Start by making sure you can communicate with the device: use Hyperterminal or similar to make sure that everything works as expected before you even start coding.
Then at least you start from a working base: your baud rate and other communication parameters are correct before you start adding in other complexities.
When you have a working base to go from, think about how the communications work: you send a message, it should respond - that can take more than a few milliseconds: 9600 baud for example is less than 900 characters per second, plus there is the "unknown) response time taken by the device at the other end anyway.
Bear in mind that serial ports are just that: they receive data as individual characters, not whole messages - and each character takes time to arrive.
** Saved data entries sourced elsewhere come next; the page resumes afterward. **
(* ===== verification/DeviceManager.v ===== *)
(** * The device-mode manager

    [services/native/src/usb_device_manager.cpp], the build with [USB_MANAGER_V2_0]: which
    gadget functions the device exposes, the debounced connection state, the notifications
    and the function window that follow from them.

    The driver, the timer, the function window and the connection notifier are used through
    the classes of [Interfaces].  Events published to the system are recorded in [log],
    oldest first. *)

From Stdlib Require Import Ascii.
From stdpp Require Import pretty.
From S2P Require Import Prelude Text UsbErrors UsbTypes Interfaces.
(* ===== verification/FunctionSwitchWindow.v ===== *)
(** * The function-switch window

    [services/native/src/usb_function_switch_window.cpp]: the dialog that asks the user for
    the USB function.  It is shown through the system's ability manager, once its package is
    installed and the device has booted, and aborted when the cable goes.

    The ability manager, the package manager, the parameter watcher, the settings and the
    accounts are the class [WindowPlatform]; the timer and the parameters are the classes of
    [Interfaces].  [platform] calls that only log are left out. *)

From S2P Require Import Prelude UsbErrors UsbTypes Interfaces.
From S2P Require DeviceManager.

#[local] Set Default Goal Selector "!".

(** [usb_function_switch_window.h:37-42] [UsbFunctionSwitchWindowAction] *)
Inductive WindowAction := ACTION_DEFAULT | ACTION_SHOW | ACTION_DISMISS | ACTION_FORBID.

#[global] Instance WindowAction_eq_dec : EqDecision WindowAction.
Proof. solve_decision. Defined.

(** [usb_function_switch_window.h:44-49] [SUPPORTED_FUNC] *)
Definition SUPPORTED_FUNC_NONE : Z := -1.
Definition SUPPORTED_FUNC_MTP : Z := 8.
Definition SUPPORTED_FUNC_PTP : Z := 16.

(** [usb_function_switch_window.cpp:42-46] [constants] *)
Definition MAX_RETRY_TIMES : nat := 30.
Definition DELAY_CHECK_DIALOG : Z := 1.
Definition DEFAULT_PARAM_VALUE : string := "charge,mtp,ptp".

(** The parameters the window reads. *)
Definition PROMPT : string := "persist.usb.setting.gadget_conn_prompt".
Definition TEMP_PROMPT : string := "usb.setting.gadget_conn_prompt".
Definition BOOT_COMPLETED : string := "bootevent.boot.completed".
Definition SUPPORTED_FUNCTIONS : string := "const.usb_manager.supported_functions".

(** A remote object, as the handle the ability manager gives. *)
Definition Remote : Type := Z.

(** [usb_function_switch_window.h:73-75] [UsbFuncAbilityConn] the members of the connection *)
Record Conn := mk_Conn { isAbortDialog_ : bool; remoteObject_ : option Remote }.

(** The task of [Init]'s timer. *)
Inductive CheckTask := CheckDialog.

(** What the window uses of the platform.  [ConnectAbility] is asked for one of the two
    system dialogs; [SendRequest] sends a command with the dialog's parameters and gives the
    result code and the integer of the reply, when there is one; [Query] is
    [UsbSettingDataShare::Query] of a setting (a user's one after the user's identifier):
    [None] when it fails. *)
Inductive SystemDialog := SceneBoard | SystemUI.
Class WindowPlatform (E : Type) := {
  AbilityManager : ST E bool;
  ConnectAbility : SystemDialog → ST E Z;
  DisconnectAbility : ST E Z;
  SendRequest : Remote → Z → option string → ST E (Z * option Z);
  GetBundleInfo : ST E bool;
  SubscribeCommonEvent_ : ST E bool;
  WatchParameter : string → ST E Z;
  Query : string → ST E (option string);
  QueryActiveOsAccountIds : ST E (list Z);
  print_params : list (string * string) → option string;
}.

(** The two operations of the timer class that start and stop its thread. *)
Class TimerControl (T : Type) := {
  timer_Setup : ST T Z;
  timer_Shutdown : ST T unit;
}.

(** The end of a callback: [NullDeref] is the use of a null pointer. *)
Inductive CallbackEnd := Returned | NullDeref.

Section Window.
Context {T E Sys : Type}.

(** ** The window's state *)
(** [usb_function_switch_window.h:85-93] [UsbFunctionSwitchWindow] the members; [subscribed_] is the subscription to the end of the package scan *)
Record st := mk_st {
  usbFuncAbilityConn : option Conn;
  windowAction_ : WindowAction;
  isDialogInstalled_ : bool;
  checkDialogTimerId_ : Z;
  subscribed_ : bool;
  timer_ : T;
  platform : E;
  sys : Sys;
}.

Definition set_usbFuncAbilityConn (v : option Conn) (s : st) : st :=
  mk_st v (windowAction_ s) (isDialogInstalled_ s) (checkDialogTimerId_ s) (subscribed_ s) (timer_ s) (platform s) (sys s).
Definition set_windowAction_ (v : WindowAction) (s : st) : st :=
  mk_st (usbFuncAbilityConn s) v (isDialogInstalled_ s) (checkDialogTimerId_ s) (subscribed_ s) (timer_ s) (platform s) (sys s).
Definition set_isDialogInstalled_ (v : bool) (s : st) : st :=
  mk_st (usbFuncAbilityConn s) (windowAction_ s) v (checkDialogTimerId_ s) (subscribed_ s) (timer_ s) (platform s) (sys s).
Definition set_checkDialogTimerId_ (v : Z) (s : st) : st :=
  mk_st (usbFuncAbilityConn s) (windowAction_ s) (isDialogInstalled_ s) v (subscribed_ s) (timer_ s) (platform s) (sys s).
Definition set_subscribed_ (v : bool) (s : st) : st :=
  mk_st (usbFuncAbilityConn s) (windowAction_ s) (isDialogInstalled_ s) (checkDialogTimerId_ s) v (timer_ s) (platform s) (sys s).
Definition set_timer_ (v : T) (s : st) : st :=
  mk_st (usbFuncAbilityConn s) (windowAction_ s) (isDialogInstalled_ s) (checkDialogTimerId_ s) (subscribed_ s) v (platform s) (sys s).
Definition set_platform (v : E) (s : st) : st :=
  mk_st (usbFuncAbilityConn s) (windowAction_ s) (isDialogInstalled_ s) (checkDialogTimerId_ s) (subscribed_ s) (timer_ s) v (sys s).
Definition set_sys (v : Sys) (s : st) : st :=
  mk_st (usbFuncAbilityConn s) (windowAction_ s) (isDialogInstalled_ s) (checkDialogTimerId_ s) (subscribed_ s) (timer_ s) (platform s) v.

Context `{EB : ErrBase} `{Timers T CheckTask} `{TimerControl T} `{WindowPlatform E}
  `{SystemParams Sys}.

Definition on_timer {A} (m : ST T A) : ST st A :=
  λ s, let '(a, t) := m (timer_ s) in (a, set_timer_ t s).
Definition on_platform {A} (m : ST E A) : ST st A :=
  λ s, let '(a, e) := m (platform s) in (a, set_platform e s).
Definition on_sys {A} (m : ST Sys A) : ST st A :=
  λ s, let '(a, p) := m (sys s) in (a, set_sys p s).

(** [OHOS::system::GetBoolParameter]. *)
Definition bool_param (key : string) (def : bool) : ST st bool :=
  p ← gets sys; mret (GetBoolParameter key def p).

(** [usb_function_switch_window.cpp:84-95] [UsbFunctionSwitchWindow::SubscribeCommonEvent] *)
Definition SubscribeCommonEvent : ST st unit :=
  ret ← on_platform SubscribeCommonEvent_;
  mwhen ret (modify (set_subscribed_ true)).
So checking for input and grabbing it immediately expecting it to be the whole message probably isn't going to work unless your PC is unbelievably slow!
What I'd do is set up a secondary thread to handle all comms: it monitors for input and feeds messages back up to the main thread via an event without worrying about their content, just using the "basic packaging" of the device messages - probably just "text ending with a newline". A BackgroundWorker is a good fit here, as it provides progress reporting which can handle a whole message. This can easily be set up to provide a timeout
The higher level task then processes the message and either displays it, or converts it for addition to the DB.
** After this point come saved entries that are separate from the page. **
(** [usb_accessory_manager.cpp:159-182] [UsbAccessoryManager::OpenAccessory] the result code and the out-parameter *)
Definition OpenAccessory (fd : Z) : ST st (Z * Z) :=
  present ← gets usbDeviceInterface_;
  if negb present then mret (UEC_SERVICE_INVALID_VALUE, fd)
  else
    r ← on_hdi (hdi_OpenAccessory fd);
    let '(ret, fd) := r in
    if ret =? UEC_OK then modify (set_accFd_ fd) ;; mret (ret, fd)
    else if ret =? ACCESSORY_IS_BUSY then mret (UEC_SERVICE_ACCESSORY_REOPEN, fd)
    else mret (UEC_SERVICE_ACCESSORY_OPEN_NATIVE_NODE_FAILED, fd).

(** [usb_accessory_manager.cpp:184-209] [UsbAccessoryManager::CloseAccessory] the argument is only logged; the driver gets a fresh descriptor of its node *)
Definition CloseAccessory (fd : Z) : ST st Z :=
  present ← gets usbDeviceInterface_;
  if negb present then mret UEC_SERVICE_INVALID_VALUE
  else
    newFd ← on_platform open_driver_path;
    ret ← on_hdi (hdi_CloseAccessory newFd);
    if negb (ret =? UEC_OK) then mret ret
    else modify (set_accFd_ 0) ;; mret ret.

(** [usb_accessory_manager.cpp:406-422] [UsbAccessoryManager::SerialValueHash] *)
Definition SerialValueHash (serialValue : string) : ST st string :=
  millis ← on_platform now_millis;
  let timestamp := u64 millis in
  let hashValue := u32 (Z.lxor (string_hash serialValue) (u64 (Z.shiftl (int_hash timestamp) 1))) in
  mret (hex_padded NUM_OF_SERAIL_BIT hashValue).

Definition json (a : USBAccessory.t) : string := USBAccessory.GetJsonString json_object a.

(** [usb_accessory_manager.cpp:211-252] [UsbAccessoryManager::ProcessAccessoryStart] the [bool] of the publication is returned as the result code *)
Definition ProcessAccessoryStart (curFunc : Z) (curAccStatus : ACCESSORYMODE) : ST st Z :=
  status ← gets accStatus_;
  if has_accessory curFunc && negb (bool_decide (status = ACC_START)) then
    modify (set_accStatus_ ACC_START) ;;
    accessorys ← GetAccessoryInfo;
    modify (λ s, set_accessory (USBAccessory.SetAccessory accessorys (accessory s)) s) ;;
    acc ← gets accessory;
    hashSerial ← SerialValueHash (USBAccessory.GetSerialNumber acc);
    modify (λ s, set_accessory (USBAccessory.set_serialNumber_ hashSerial (accessory s)) s) ;;
    acc ← gets accessory;
    ok ← publish (Attached (json acc));
    mret (Z.b2z ok)
  else if negb (has_accessory curFunc) && bool_decide (curAccStatus = ACC_CONFIGURING) then
    ret ← SetCurrentFunctions FUN_ACCESSORY;
    if negb (ret =? UEC_OK) then mret ret
    else
      modify (set_lastDeviceFunc_ (i32 (u32 curFunc))) ;;
      id ← on_timers (timer_Register RestoreTask DELAY_ACC_INTERVAL true);
      modify (set_accDelayTimerId_ id) ;;
      modify (set_accStatus_ ACC_CONFIGURING) ;;
      mret UEC_OK
  else mret UEC_OK.

(** [usb_accessory_manager.cpp:237-244] [UsbAccessoryManager::ProcessAccessoryStart] the task: back to the remembered functions *)
Definition restore_task : ST st unit :=
  modify (set_accStatus_ ACC_STOP) ;;
  last ← gets lastDeviceFunc_;
  SetCurrentFunctions last ;;
  mret tt.

(** [usb_accessory_manager.cpp:254-278] [UsbAccessoryManager::ProcessAccessoryStop] *)
Definition ProcessAccessoryStop (curFunc : Z) (curAccStatus : ACCESSORYMODE) : ST st Z :=
  status ← gets accStatus_;
  if has_accessory curFunc && bool_decide (status = ACC_START) then
    modify (set_accStatus_ ACC_STOP) ;;
    last ← gets lastDeviceFunc_;
    SetCurrentFunctions last ;;
    last ← gets lastDeviceFunc_;
    modify (set_curDeviceFunc_ last) ;;
    acc ← gets accessory;
    ok ← publish (Detached (json acc));
    mret (Z.b2z ok)
  else mret UEC_OK.

(** [usb_accessory_manager.cpp:424-429] [UsbAccessoryManager::InitBase64Map] *)
Definition InitBase64Map : ST st unit :=
  mfor (zip (String.list_ascii_of_string BASE_64_CHARS) (seqZ 0 64)) (λ ci,
    modify (λ s, set_base64Map_ (<[ci.1 := ci.2]> (base64Map_ s)) s)).

(** [usb_accessory_manager.cpp:286-308] [UsbAccessoryManager::ProcessAccessorySend] the extra data as a JSON array; [None] is the printer's failure *)
Definition extra_info (accessorys : list string) : ST st (option string) :=
  match accessorys !! ACCESSORY_EXTRA_INDEX with
  | Some extraEcode =>
      if String.eqb extraEcode "" then mret (Some ""%string)
      else
        m ← gets base64Map_;
        mwhen (bool_decide (m = ∅)) InitBase64Map ;;
        mret (json_array (Base64Decode extraEcode))
  | None => mret (Some ""%string)
  end.
(* ===== verification/RightDatabase.v ===== *)
(** * The table of granted rights

    [services/native/src/usb_right_database.cpp] and [usb_right_db_helper.cpp]: the
    relational store of (user, device, application, token) rights, with its transactions,
    and the helper that adds, looks up and removes records.

    The store itself is a library ([RdbStore]); the [WHERE] texts and predicates of the code
    are the conjunctions [clause] below, with the arguments in place. *)

From stdpp Require Import pretty.
From S2P Require Import Prelude UsbErrors.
And don't do DB work like that! Never concatenate strings to build a SQL command. It leaves you wide open to accidental or deliberate SQL Injection attack which can destroy your entire database. Always use Parameterized queries instead.
When you concatenate strings, you cause problems because SQL receives commands like:
SELECT * FROM MyTable WHERE StreetAddress = 'Baker's Wood'
The quote the user added terminates the string as far as SQL is concerned and you get problems. But it could be worse. If I come along and type this instead: "x';DROP TABLE MyTable;--" Then SQL receives a very different command:
SELECT * FROM MyTable WHERE StreetAddress = 'x';DROP TABLE MyTable;
Which SQL sees as three separate commands:
SELECT * FROM MyTable WHERE StreetAddress = 'x';
A perfectly valid SELECT
DROP TABLE MyTable;
A perfectly valid "delete the table" command
And everything else is a comment.
So it does: selects any matching rows, deletes the table from the DB, and ignores anything else.
So ALWAYS use parameterized queries! Or be prepared to restore your DB from backup frequently. You do take backups regularly, don't you?